MA'AT analysis (Meredith et al., J. Chem. Inf. Model. 2022, 62, 3135-3141) is a new NMR-based method to treat ensembles of redundant NMR spin-coupling constants (J-couplings) to obtain experiment-based probability distributions of molecular torsion angles in solution. Work reported to date on modeling the conformations of O-glycosidic linkages of oligosaccharides using three conventional J-coupling constraints (2 J COC, 3 J COCH, 3 J COCC) has shown that the method gives mean torsion angles and circular standard deviations (CSDs) for psi in very good agreement with those obtained by MD simulation. On the other hand, CSDs for phi determined by MA'AT analysis have consistently been much larger than those determined by MD, calling into question either the reliability of MA'AT analysis or MD to accurately predict this behavior. Prior work has shown that this discrepancy does not stem from the limitations of DFT-based J-coupling equation parameterization where secondary conformational dependencies can introduce uncertainties. The present work re-visits this problem by incorporating a new nonconventional J-coupling constraint into MA'AT analyses of phi, namely, a geminal (two-bond) 2 J CCH J-value that exhibits a strong primary dependence on phi.

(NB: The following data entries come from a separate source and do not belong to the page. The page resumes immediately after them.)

(** A job that has not finished makes a call. *)
Definition busy_step : relation (pool J A) := λ po po',
  ∃ e i th, setting e ∧ po_threads po !! i = Some th ∧ finished (th_rest th) = false ∧ po' = call_of e i po.
Definition shorter : relation (list (thread J A)) := λ l' l,
  ∃ i th p, l !! i = Some th ∧ smaller p (th_rest th) ∧ l' = <[i := mkThread (th_job th) p]> l.

Lemma shorter_cons p j l : Acc smaller p → Acc shorter l → Acc shorter (mkThread j p :: l).
Proof.
  intros Hp. revert l. induction Hp as [p _ IHp]. intros l Hl. induction Hl as [l Hl IHl]. constructor.
  intros l' ([|i] & th & q & Hi & Hq & ->).
  - injection Hi as <-. apply IHp; [done|by constructor].
  - apply IHl. exists i, th, q. done.
Qed.
Lemma shorter_acc l : Acc shorter l.
Proof.
  induction l as [|[j p] l IH]; [|apply shorter_cons; [apply smaller_acc|done]].
  constructor. intros l' (i & th & p & Hi & _). by rewrite lookup_nil in Hi.
Qed.
Lemma busy_sn po : sn busy_step po.
Proof.
  eapply Acc_impl; [apply (Acc_inverse_image _ _ shorter po_threads), shorter_acc|].
  intros po2 po1 (e & i & th & _ & Hi & Hf & ->). exists i, th, (advance e (th_rest th) (po_world po1)).1.
  split; [done|]. split; [by apply advance_smaller|]. unfold call_of. rewrite Hi.
  by destruct (advance e (th_rest th) (po_world po1)).
Qed.
(** Where no call is left to make, all have finished. *)
Lemma idle_finished po e : setting e → nf busy_step po → ∀ th, th ∈ po_threads po → finished (th_rest th) = true.
Proof.
  intros He Hno th [i Hi]%list_elem_of_lookup. destruct (finished (th_rest th)) eqn:E; [done|].
  destruct Hno. exists (call_of e i po), e, i, th. done.
Qed.
Definition busy_dec (e : Env) (He : setting e) (po : pool J A) : Decision (red busy_step po).
Proof.
  destruct (decide (Exists (λ th, finished (th_rest th) = false) (po_threads po))) as [H|H].
  - left. apply Exists_exists in H as (th & [i Hi]%list_elem_of_lookup & Hf). exists (call_of e i po), e, i, th. done.
  - right. intros (po' & e' & i & th & _ & Hi & Hf & _). apply H, Exists_exists. exists th.
    split; [by eapply list_elem_of_lookup_2|done].
Qed.
Lemma busy_wn (e : Env) po : setting e → wn busy_step po.
Proof. intros He. pose (busy_dec e He). apply sn_wn, busy_sn. Qed.
Lemma busy_steps po po' : rtc busy_step po po' → pool_steps po po'.
Proof. apply rtc_subrel. intros po1 po2 (e & i & th & He & _ & _ & ->). by apply step_call. Qed.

The latter property pertains explicitly to linkages contributed by GlcNAc pyranosyl rings and pyranosyl rings devoid of substituents at C2 (i.e., deoxy residues) where known secondary contributions to 2 J CCH magnitude caused by C-O bond rotation involving the coupled carbon are negligible or absent. The results show that when 2 J CCH values are added to the analysis, phi CSDs reduce considerably, bringing them into better alignment with those obtained by MD simulation. The cause of the discrepancy when only three conventional J-couplings are used to treat phi appears to be associated with the two-bond 2 J COC, which has properties that make it less effective than the non-conventional 2 J CCH as a discriminator of different conformational models of phi.